The Author Has Secrets, Too

In mystery fiction, the author must play fair with the reader. We can’t withhold vital clues for the purpose of deception, and we can’t tell outright lies (although our characters can). What we can do is disguise or camouflage the real clues, directing the reader’s attention toward details that appear relevant but aren’t.

Like magicians and conjurors, our stock-in-trade is the art of misdirection. According to Michael Kurland, the goals of misdirection are “to slide information past the reader without waving it in her face, to change the direction of a story in mid-page, and to plant clues that will lie dormant until they’re ready to sprout.” The trick is to embed the fictional sleights-of-hand naturally within the plot or subplot so they don’t raise the reader’s suspicions—or if they do, to direct those suspicions toward the wrong suspect.

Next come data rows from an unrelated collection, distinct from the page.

(* ===== verification/Sync.v ===== *)
(** Sync.v - the transfer of a topic's state between two nodes (src/src/pubsub/syncEngine.js):
    what a push or a replay carries ([_syncSnapshot], [_syncDelta], [_syncPush],
    [_syncAnswerPull]), when a pull is sent ([_syncPull]), and what a receiver does with it
    ([_syncIngest]: the hand-over to an heir, the replica, the replay).

    [JSON.parse], the hash, the signature primitive and the region table are parameters; [others]
    is what runs at the awaits of the ingestion.  The replica is modelled with the topic lifetime
    armed: its grant rule is [Lifetime.onReplicate]. *)
From stdpp Require Import base gmap sets list strings.
From Stdlib Require Import ZArith Lia.
From S2P Require Import Prelude HexId Role TopicStore RootClaim.
From S2P Require Import Canonical SignedRecords Transcripts TopicId Stamped.
From S2P Require SubTree Lifetime Ingress Deliver.
#[local] Open Scope Z_scope.
#[local] Open Scope js_scope.
#[local] Set Default Proof Using "Type".

(** * What travels *)

Definition METRICS_LEASE_MS : Z := 70000.
(** The seats a push carries at most. *)
Definition PUSH_SUBS_MAX : nat := 256.

Definition wire_of (e : entry) : json :=
  JObject [("json", JText (e_json e)); ("publishTs", JNumber (publishTs e)); ("msgId", JText (e_msgId e));
           ("seq", match e_seq e with Some z => JNumber z | None => JUndefined end)].

(** A push or a replay as it arrives: [msgs] where it is an array, the seats (an id where it is a
    text), the leases where they are finite, the sender's generation as [_genNorm] reads it. *)
Record payload := mk_payload {
  pa_from : option string; pa_msgs : option (list json); pa_dels : list delmark;
  pa_subs : option (list (option string * option Z * bool)); pa_metrics : option Z; pa_standing : option Z;
  pa_gen : option gentag; pa_issuedAt : option Z
}.

Definition syncSnapshot (cf : mcfg) (now : Z) (r : role) : list json * list delmark :=
  (wire_of <$> cache r, activeDels cf now r).
Definition syncDelta (cf : mcfg) (now : Z) (r : role) (sinceHw : Z) : list json * list delmark :=
  (wire_of <$> filter (λ e, sinceHw < publishTs e) (cache r), activeDels cf now r).

Definition lease_left (now until : Z) : Z := if now <? until then until - now else 0.
(** [_syncPush]: the frame; where it goes and under which verb is the caller's. *)
Definition syncPush (cf : mcfg) (standingLease armed : bool) (now : Z) (r : role) (full : bool) : payload :=
  let '(msgs, dels) := if full then syncSnapshot cf now r else ([], []) in
  let leases := full && replicateSubs cf && isRoot r in
  mk_payload (Some (idHex (nodeId cf))) (Some msgs) dels
    (if leases && negb (jsize (subscribers r) =? 0)
     then Some ((λ p, (Some p.1, Some (s_since p.2), bool_decide (p.1 ∈ children r))) <$> take PUSH_SUBS_MAX (subscribers r)) else None)
    (if leases then Some (lease_left now (metricsOn r)) else None)
    (if leases && standingLease then Some (lease_left now (standingUntil r)) else None)
    (if armed then if isRoot r then Some (lc (idHex (nodeId cf)), to_int32 (epoch r)) else standbyGen r else None)
    (if armed then Some now else None).

(** [_syncAnswerPull]: the replay and the node it goes to. *)
Definition syncAnswerPull (now : Z) (G : mgr) (t : Z) (parentId : string) (sinceHw : option Z) : option (Z * list json * list delmark) :=
  match live G t with
  | None => None
  | Some (_, r) =>
      if Nat.eqb (length (cache r)) 0 && Nat.eqb (length (activeDels (mcf G) now r)) 0 then None
      else
        let '(msgs, dels) := syncDelta (mcf G) now r (default 0 sinceHw) in
        if (Nat.eqb (length msgs) 0 && Nat.eqb (length dels) 0) || negb (ids_isHexId (lc parentId)) then None
        else (λ b, (b, msgs, dels)) <$> idBigS parentId
  end.

(** [_syncPull] under SPLIT_UNION: the record of low waters by child, and whether a pull goes out. *)
Definition syncPull (pulledLw : jmap string Z) (target lw : Z) : jmap string Z * bool :=
  let peerHex := lc (idHex target) in
  match jget pulledLw peerHex with
  | Some prev => if lw <? prev then (jset pulledLw peerHex lw, true) else (pulledLw, false)
  | None => (jset pulledLw peerHex lw, true)
  end.

(** * Taking in *)

(** [admitPushedRole] *)
Definition admitPushedRole (E : env) (G : mgr) : mgr * bool :=
  if neverRoot (mcf G) then (put_adm (bump "bridge" (adm G)) G, false)
  else if saturated E then (put_adm (bump "saturated" (adm G)) G, false)
  else (G, true).

(** What the receiver of a hand-over did: the refusals that stay silent, and the counts of a transfer
    that ran, with the acknowledgement where the leaver named itself. *)
Inductive heir :=
| HGated | HRefused | HUnborn | HCut (t : tally)
| HTaken (t : tally) (ack : option (Z * Z * Z)).

Section ingest.
Context (JSON_parse : string → option json) (sha256 : bytes → bytes)
  (ed_verify : bytes → bytes → bytes → js_result bool) (resolveRegion : json → option Z) (ks : keyspace).
Context (others : nat → mgr → mgr) (clock : nat → Z) (verified : Z → delmark → bool).

(** Deletions, then the batch: the tally, or nothing where the deletions met the cut. *)
Definition take_in (k : nat) (G : mgr) (ref : nat) (t : Z) (p : payload) (c : option cut) (g : option gentag)
    : mgr * js_result (option tally) :=
  let '(G, delsOk) := applyDels others clock verified k G ref t (pa_dels p) c g in
  if delsOk then
    match ingestStampedBatch JSON_parse sha256 ed_verify resolveRegion ks others clock (k + length (pa_dels p))%nat G ref (default [] (pa_msgs p)) c with
    | (G, Ok ta) => (G, Ok (Some ta))
    | (G, Throw x) => (G, Throw x)
    end
  else (G, Ok None).

Definition counts (p : payload) (o : option tally) : tally :=
  match o with
  | Some ta => ta
  | None => let n := Z.of_nat (length (default [] (pa_msgs p))) in mk_tally 0 0 n true
  end.

(** HANDOFF; [E'] is what [handoffArrived] reads after the awaits. *)
Definition handoff_role (E : env) (G : mgr) (t : Z) : mgr * (heir + nat) :=
  match live G t with
  | Some (ref, r) => match gate_of r with Some _ => (G, inl HGated) | None => (G, inr ref) end
  | None =>
      let '(G, ok) := admitPushedRole E G in
      if negb ok then (G, inl HRefused)
      else match Ingress.becomeRoot E G t with
           | (G, Some ref) => (G, inr ref)
           | (G, None) => (G, inl HUnborn)
           end
  end.
Definition ingestHandoff (k : nat) (E E' : env) (corr : string) (G : mgr) (t : Z) (p : payload) : mgr * js_result heir :=
  match handoff_role E G t with
  | (G, inl h) => (G, Ok h)
  | (G, inr ref) =>
      match take_in k G ref t p (cutCapture G ref) None with
      | (G, Throw x) => (G, Throw x)
      | (G, Ok o) =>
          let ta := counts p o in
          if ta_refused ta then (G, Ok (HCut ta))
          else
            let leaver := lc <$> pa_from p in
            let G := handoffArrived E' corr G t (default "" leaver) in
            let sent := Z.of_nat (length (default [] (pa_msgs p))) in
            (G, Ok (HTaken ta (l ← leaver; if ids_isHexId l then (λ b, (b, ta_held ta, sent)) <$> idBigS l else None)))
      end
  end.

(** What a replica keeps of its principal for its own promotion. *)
Definition seed_subs (self : string) (l : list (option string * option Z * bool)) : jmap string isub :=
  foldl (λ m x, match x with
                | (Some id, since, child) =>
                    if ids_isHexId (lc id) && negb (bool_decide (lc id = self)) then jset m (lc id) (mk_isub (default 0 since) child) else m
                | _ => m
                end) [] l.
Definition clamp_lease (now max v : Z) : Z := let v := Z.min (Z.max 0 v) max in if 0 <? v then now + v else 0.
Definition stash (cf : mcfg) (standingLease : bool) (now : Z) (p : payload) (r : role) : role :=
  let r := match pa_subs p with
           | Some l => if replicateSubs cf then
                         let m := seed_subs (lc (idHex (nodeId cf))) l in with_inheritedSubs (if jsize m =? 0 then None else Some m) r
                       else r
           | None => r
           end in
  let r := match pa_standing p with
           | Some v => if standingLease then with_inheritedStandingUntil (clamp_lease now Deliver.STANDING_LEASE_MAX_MS v) r else r
           | None => r
           end in
  match pa_metrics p with
  | Some v => if replicateSubs cf then with_inheritedMetricsOn (clamp_lease now METRICS_LEASE_MS v) r else r
  | None => r
  end.

(** The state of an appointment, and what is stashed with it. *)
Definition ingestAppointed (k : nat) (E' : Lifetime.lenv) (L : Lifetime.life) (t : Z) (ref : nat) (p : payload)
    : Lifetime.life * js_result unit :=
  let G := Lifetime.l_mgr L in
  let g := match pa_gen p with Some g => Some g | None => role_at G ref ≫= standbyGen end in
  match take_in k G ref t p (cutCapture G ref) g with
  | (G, Throw x) => (Lifetime.lput_mgr G L, Throw x)
  | (G, Ok _) =>
      (Lifetime.lput_mgr (upd G ref (stash (mcf G) (Lifetime.e_standingLease E') (Lifetime.e_wall E') p)) L, Ok tt)
  end.

(** REPLICATE, from the sender [from]: union at a root, else an appointment and its state. *)
Definition ingestReplicate (k : nat) (E E' : Lifetime.lenv) (L : Lifetime.life) (t : Z) (from : string) (p : payload)
    : Lifetime.life * js_result unit :=
  match live (Lifetime.l_mgr L) t with
  | Some (ref, r) =>
      if isRoot r then
        match take_in k (Lifetime.l_mgr L) ref t p (cutCapture (Lifetime.l_mgr L) ref) None with
        | (G, Ok _) => (Lifetime.lput_mgr G L, Ok tt)
        | (G, Throw x) => (Lifetime.lput_mgr G L, Throw x)
        end
      else
        let '(L, v) := Lifetime.onReplicate E L t (Lifetime.mk_grant from (pa_gen p) (pa_issuedAt p)) in
        match v with
        | Lifetime.VGrant => ingestAppointed k E' L t ref p
        | _ => (L, Ok tt)
        end
  | None =>
      let '(L', v) := Lifetime.onReplicate E L t (Lifetime.mk_grant from (pa_gen p) (pa_issuedAt p)) in
      match v with
      | Lifetime.VGrant => ingestAppointed k E' L' t (length (heap (Lifetime.l_mgr L))) p
      | _ => (L', Ok tt)
      end
  end.

(** REPLAY_UP: only where the role lives. *)
Definition ingestReplay (k : nat) (G : mgr) (t : Z) (p : payload) : mgr * js_result unit :=
  match live G t with
  | Some (ref, _) =>
      match take_in k G ref t p (cutCapture G ref) None with
      | (G, Ok _) => (G, Ok tt)
      | (G, Throw x) => (G, Throw x)
      end
  | None => (G, Ok tt)
  end.
End ingest.

(** * The store across a change of root *)

Definition store_same (r r' : role) : Prop := cache r' = cache r ∧ cacheIds r' = cacheIds r ∧ tombstones r' = tombstones r.
Definition stores_kept (ref : nat) (G G' : mgr) : Prop :=
  ∀ r, role_at G ref = Some r → ∃ r', role_at G' ref = Some r' ∧ store_same r r'.
#[export] Instance store_same_preorder : PreOrder store_same.
Proof. split; [intros r; by repeat split|]. intros r1 r2 r3 (?&?&?) (?&?&?). repeat split; congruence. Qed.
#[export] Instance stores_kept_preorder ref : PreOrder (stores_kept ref).
Proof.
  split; [intros G r Hr; by exists r|]. intros G1 G2 G3 A B r Hr. destruct (A r Hr) as (r2 & H2 & S2). destruct (B r2 H2) as (r3 & H3 & S3).
  exists r3. split; [done|]. by etrans.
Qed.
Lemma stores_upd ref ref' G f : (∀ r, store_same r (f r)) → stores_kept ref G (upd G ref' f).
Proof.
  intros Hf r Hr. rewrite role_at_upd. destruct (decide (ref' = ref)); [|by exists r]. rewrite Hr. simpl. eauto.
Qed.
Lemma stores_heap ref G G' : heap G' = heap G → stores_kept ref G G'.
Proof. intros E r Hr. exists r. unfold role_at in *. by rewrite E. Qed.
Lemma store_same_map_merge f r : store_same r (map_merge f r).
Proof. by repeat split. Qed.
Lemma store_same_upd_merge f r : store_same r (upd_merge f r).
Proof. by repeat split. Qed.
Lemma store_same_closeCorr corr r : store_same r (closeCorr corr r).
Proof. unfold closeCorr. cbv zeta. etrans; [|apply store_same_map_merge]. done. Qed.
Lemma store_same_supersede c ms : ∀ r, store_same r (supersede c ms r).1.
Proof.
  induction ms as [|[corr m] ms IH]; intros r; [done|]. cbn [supersede]. destruct (decide _); [|by apply IH]. destruct (_ <=? _); [done|].
  etrans; [apply (store_same_closeCorr corr)|apply IH].
Qed.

Agatha Christie was a master of the Art of Misdirection. She constructed her scenes, said Elizabeth George in Write Away, “so that the clue was present but so was the red herring. And the scene pivoted around the red herring, not around the clue. Brilliant.”

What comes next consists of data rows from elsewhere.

(** * Daily News Digest: a shallow embedding of [news_digest_script.py]

    The script fetches news articles and sports scores over HTTP, renders
    them into one HTML document and mails it.  This development embeds the
    program in Gallina, function by function, and states the properties of
    its specification against that embedding.

    Conventions.
    - A Python [str] is the [string] of its UTF-8 bytes.  A character is
      a byte that is not a continuation byte together with the
      continuation bytes that follow it; lengths, indices and slices
      count characters, not bytes.
    - Values decoded from JSON are dynamically typed: [value].
    - A Python exception is an [exn]; a computation that may raise returns
      an [outcome].
    - Printing, HTTP requests and the SMTP hand-over are effects on an
      explicit [world], threaded by the monad [M]. *)

From Stdlib Require Import String Ascii List ZArith Lia Bool PeanoNat.
Import ListNotations.
Local Open Scope list_scope.
Local Open Scope string_scope.

(* ================================================================== *)
(** * Python values and exceptions *)
(* ================================================================== *)

(** What [response.json()] can return, and what the record fields built
    from it can hold.  A [VDict] lists its entries in insertion order with
    pairwise distinct keys; [VFloat] keeps the literal, no arithmetic is
    ever done on it. *)
#[warnings="-register-all"]
Inductive value : Type :=
| VNone
| VBool (b : bool)
| VInt (n : Z)
| VFloat (literal : string)
| VStr (s : string)
| VList (items : list value)
| VDict (entries : list (string * value)).

(** The exceptions the program can meet.  [RequestError] stands for
    whatever [requests.get], [raise_for_status] or [response.json] raise
    (connection error, timeout, HTTP status, undecodable body);
    [SMTPError] for whatever [smtplib] raises. *)
Inductive exn : Type :=
| RequestError (detail : string)
| SMTPError (detail : string)
| AttributeError
| TypeError
| IndexError
| KeyError (key : value)
| ValueError (msg : string).

Inductive outcome (A : Type) : Type :=
| Return (a : A)
| Raise (e : exn).
Arguments Return {A} a.
Arguments Raise {A} e.

Definition obind {A B : Type} (o : outcome A) (k : A -> outcome B) : outcome B :=
  match o with
  | Return a => k a
  | Raise e => Raise e
  end.

Notation "'let*' x ':=' o 'in' k" := (obind o (fun x => k))
  (at level 10, x name, o at level 100, k at level 200).

(** The body of a [for] loop that appends one element per iteration and
    lets the first exception escape. *)
Fixpoint map_outcome {A B : Type} (f : A -> outcome B) (l : list A) : outcome (list B) :=
  match l with
  | [] => Return []
  | x :: rest =>
      let* y := f x in
      let* ys := map_outcome f rest in
      Return (y :: ys)
  end.

(** The same loop when the append is guarded by an [if]. *)
Fixpoint filter_map_outcome {A B : Type} (f : A -> outcome (option B)) (l : list A)
  : outcome (list B) :=
  match l with
  | [] => Return []
  | x :: rest =>
      let* y := f x in
      let* ys := filter_map_outcome f rest in
      Return (match y with Some b => b :: ys | None => ys end)
  end.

Fortunately, there are many ways to misdirect the reader. Here are four:

  1. Creating a false clue. A stabbing victim is found clutching a piece of paper on which is written the partial word MIL. The police suspect he was fingering his friend Will Millman for the crime. Turns out he was reminding himself to buy a gallon of milk.
  2. Confusing the time frame. The victim died between 7 and 9 p.m., exactly when the killer was playing the violin on stage before an audience of hundreds. But did the victim really die then?
  3. Creating a Distraction. Six people dine together at a pricey restaurant. One of them is the killer; another is the victim. Just as the killer reaches into her purse for her lipstick (a vial of poison disguised as a lipstick), another diner stands up, throws a drink in the victim’s face, and stalks angrily off.
  4. Burying the real clue in a list. Readers tend to remember the first two or three items in a list—and the last one. They also remember more intriguing or colorful items over the seemingly mundane. Who remembers a half-filled glass of water when there’s a bottle of sleeping pills on the nightstand, a smashed window with bloody fingerprints on the frame, a gold button with a distinctive crest on the carpet, and a book on black magic on the bed, open to a chapter on necromancy? Later, the red herrings will be explained away, but the half-filled glass of water will be the seemingly insignificant fact that cracks the case.

Like the audience in a magic show, readers love to be fooled. But unlike that audience, mystery readers want to know exactly how the author did it.

All Secrets Are Revealed in the End

With notable exceptions—Tana French’s In The Woods, for example, where the author never reveals what happened to two children who disappeared in the woods 20 years earlier; or Barbara Vine’s A Dark-Adapted Eye, where the reader knows the identity of the killer from the get-go but is never told the motive or even the identity of the victim—the unwritten contract between mystery author and reader dictates that, in the end, all clues are accounted for and all questions answered. At least the ones bearing upon the central plot.

Unless questions are purposely left hanging for a subsequent book, the author ties up the loose ends, providing a satisfactory ending. Secrets are revealed, order is restored, and justice is served. Unlike real life.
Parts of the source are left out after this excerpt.